(Dataset items)
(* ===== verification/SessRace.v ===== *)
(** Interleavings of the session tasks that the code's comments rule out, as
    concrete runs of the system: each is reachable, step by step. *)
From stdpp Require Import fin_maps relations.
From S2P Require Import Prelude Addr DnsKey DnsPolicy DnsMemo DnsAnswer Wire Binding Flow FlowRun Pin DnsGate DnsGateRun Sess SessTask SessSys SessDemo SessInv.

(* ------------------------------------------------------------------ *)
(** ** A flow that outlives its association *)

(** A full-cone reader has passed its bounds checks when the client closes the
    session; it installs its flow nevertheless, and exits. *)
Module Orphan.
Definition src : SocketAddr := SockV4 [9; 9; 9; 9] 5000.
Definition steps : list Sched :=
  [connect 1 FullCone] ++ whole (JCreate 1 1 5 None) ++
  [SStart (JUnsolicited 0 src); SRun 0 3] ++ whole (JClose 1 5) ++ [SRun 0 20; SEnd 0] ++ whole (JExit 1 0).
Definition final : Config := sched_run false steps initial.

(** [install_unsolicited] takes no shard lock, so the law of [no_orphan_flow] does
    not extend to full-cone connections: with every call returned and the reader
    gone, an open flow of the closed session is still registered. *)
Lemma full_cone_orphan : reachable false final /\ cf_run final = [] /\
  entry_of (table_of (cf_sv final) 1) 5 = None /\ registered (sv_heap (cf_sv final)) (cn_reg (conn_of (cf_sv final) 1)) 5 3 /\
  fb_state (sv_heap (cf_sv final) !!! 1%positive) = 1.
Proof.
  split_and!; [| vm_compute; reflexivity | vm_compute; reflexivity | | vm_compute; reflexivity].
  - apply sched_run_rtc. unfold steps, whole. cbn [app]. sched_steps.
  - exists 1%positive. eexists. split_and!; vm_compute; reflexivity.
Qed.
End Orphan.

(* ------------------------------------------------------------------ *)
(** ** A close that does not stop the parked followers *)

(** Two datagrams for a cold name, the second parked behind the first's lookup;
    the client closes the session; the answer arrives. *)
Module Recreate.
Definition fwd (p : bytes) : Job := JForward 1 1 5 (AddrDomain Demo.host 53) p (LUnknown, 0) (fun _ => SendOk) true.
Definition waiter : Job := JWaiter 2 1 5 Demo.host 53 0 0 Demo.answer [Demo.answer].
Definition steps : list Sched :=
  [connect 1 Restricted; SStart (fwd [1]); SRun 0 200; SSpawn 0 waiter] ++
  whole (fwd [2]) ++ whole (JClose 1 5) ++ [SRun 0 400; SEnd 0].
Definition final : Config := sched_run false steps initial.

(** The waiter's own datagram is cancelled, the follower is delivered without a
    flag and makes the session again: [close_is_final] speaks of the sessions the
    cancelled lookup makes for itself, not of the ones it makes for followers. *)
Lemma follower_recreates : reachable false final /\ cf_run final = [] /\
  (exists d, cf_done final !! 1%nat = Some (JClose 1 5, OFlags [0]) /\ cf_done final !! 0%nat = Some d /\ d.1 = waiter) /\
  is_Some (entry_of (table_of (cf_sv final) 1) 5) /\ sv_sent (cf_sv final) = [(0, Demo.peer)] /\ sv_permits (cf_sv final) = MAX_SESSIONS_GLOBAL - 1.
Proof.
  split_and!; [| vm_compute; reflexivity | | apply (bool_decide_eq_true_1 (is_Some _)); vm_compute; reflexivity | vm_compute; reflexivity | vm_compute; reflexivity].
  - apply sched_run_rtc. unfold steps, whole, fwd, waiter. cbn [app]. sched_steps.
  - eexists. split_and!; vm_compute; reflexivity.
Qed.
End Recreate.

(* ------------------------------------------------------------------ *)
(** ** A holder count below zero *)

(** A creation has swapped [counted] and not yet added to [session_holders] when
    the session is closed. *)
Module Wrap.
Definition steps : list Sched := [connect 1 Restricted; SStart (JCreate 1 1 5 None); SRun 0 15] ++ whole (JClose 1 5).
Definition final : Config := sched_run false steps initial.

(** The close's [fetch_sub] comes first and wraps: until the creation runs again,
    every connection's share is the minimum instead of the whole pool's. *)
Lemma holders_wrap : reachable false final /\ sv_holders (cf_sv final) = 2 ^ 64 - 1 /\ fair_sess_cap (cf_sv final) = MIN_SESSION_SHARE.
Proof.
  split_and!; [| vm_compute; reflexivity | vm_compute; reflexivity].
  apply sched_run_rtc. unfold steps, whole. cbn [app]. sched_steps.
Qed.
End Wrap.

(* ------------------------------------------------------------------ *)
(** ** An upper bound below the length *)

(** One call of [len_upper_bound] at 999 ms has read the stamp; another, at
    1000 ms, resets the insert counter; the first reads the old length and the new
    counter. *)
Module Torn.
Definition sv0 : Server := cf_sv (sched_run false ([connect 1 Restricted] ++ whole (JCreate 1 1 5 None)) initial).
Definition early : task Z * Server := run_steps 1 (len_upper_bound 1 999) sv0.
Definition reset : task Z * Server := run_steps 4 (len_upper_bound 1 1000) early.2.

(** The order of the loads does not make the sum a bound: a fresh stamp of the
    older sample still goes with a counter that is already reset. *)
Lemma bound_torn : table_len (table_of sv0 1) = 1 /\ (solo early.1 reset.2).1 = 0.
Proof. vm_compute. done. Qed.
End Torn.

* * *

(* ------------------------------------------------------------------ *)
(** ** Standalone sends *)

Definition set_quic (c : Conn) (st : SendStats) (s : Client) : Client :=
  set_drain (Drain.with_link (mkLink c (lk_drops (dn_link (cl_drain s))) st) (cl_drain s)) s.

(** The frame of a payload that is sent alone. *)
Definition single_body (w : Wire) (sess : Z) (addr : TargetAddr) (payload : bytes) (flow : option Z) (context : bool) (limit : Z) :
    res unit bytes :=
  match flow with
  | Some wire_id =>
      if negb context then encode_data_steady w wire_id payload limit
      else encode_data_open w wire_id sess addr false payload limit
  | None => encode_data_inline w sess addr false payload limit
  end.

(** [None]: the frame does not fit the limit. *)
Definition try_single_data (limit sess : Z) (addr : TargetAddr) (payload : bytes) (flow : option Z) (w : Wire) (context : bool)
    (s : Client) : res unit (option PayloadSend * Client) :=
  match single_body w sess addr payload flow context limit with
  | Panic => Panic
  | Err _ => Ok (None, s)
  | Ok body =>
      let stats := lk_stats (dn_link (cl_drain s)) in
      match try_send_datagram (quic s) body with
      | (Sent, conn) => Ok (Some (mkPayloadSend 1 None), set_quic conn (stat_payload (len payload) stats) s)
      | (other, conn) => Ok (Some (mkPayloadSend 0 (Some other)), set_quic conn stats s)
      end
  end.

Your assignment:
Write out, from the lines above, only those from the line with "(* ===== verification/SessRace.v ===== *)" to the line with "[SStart (JUnsolicited 0", exactly as given, including the first and the last.

Output:
(* ===== verification/SessRace.v ===== *)
(** Interleavings of the session tasks that the code's comments rule out, as
    concrete runs of the system: each is reachable, step by step. *)
From stdpp Require Import fin_maps relations.
From S2P Require Import Prelude Addr DnsKey DnsPolicy DnsMemo DnsAnswer Wire Binding Flow FlowRun Pin DnsGate DnsGateRun Sess SessTask SessSys SessDemo SessInv.

(* ------------------------------------------------------------------ *)
(** ** A flow that outlives its association *)

(** A full-cone reader has passed its bounds checks when the client closes the
    session; it installs its flow nevertheless, and exits. *)
Module Orphan.
Definition src : SocketAddr := SockV4 [9; 9; 9; 9] 5000.
Definition steps : list Sched :=
  [connect 1 FullCone] ++ whole (JCreate 1 1 5 None) ++
  [SStart (JUnsolicited 0 src); SRun 0 3] ++ whole (JClose 1 5) ++ [SRun 0 20; SEnd 0] ++ whole (JExit 1 0).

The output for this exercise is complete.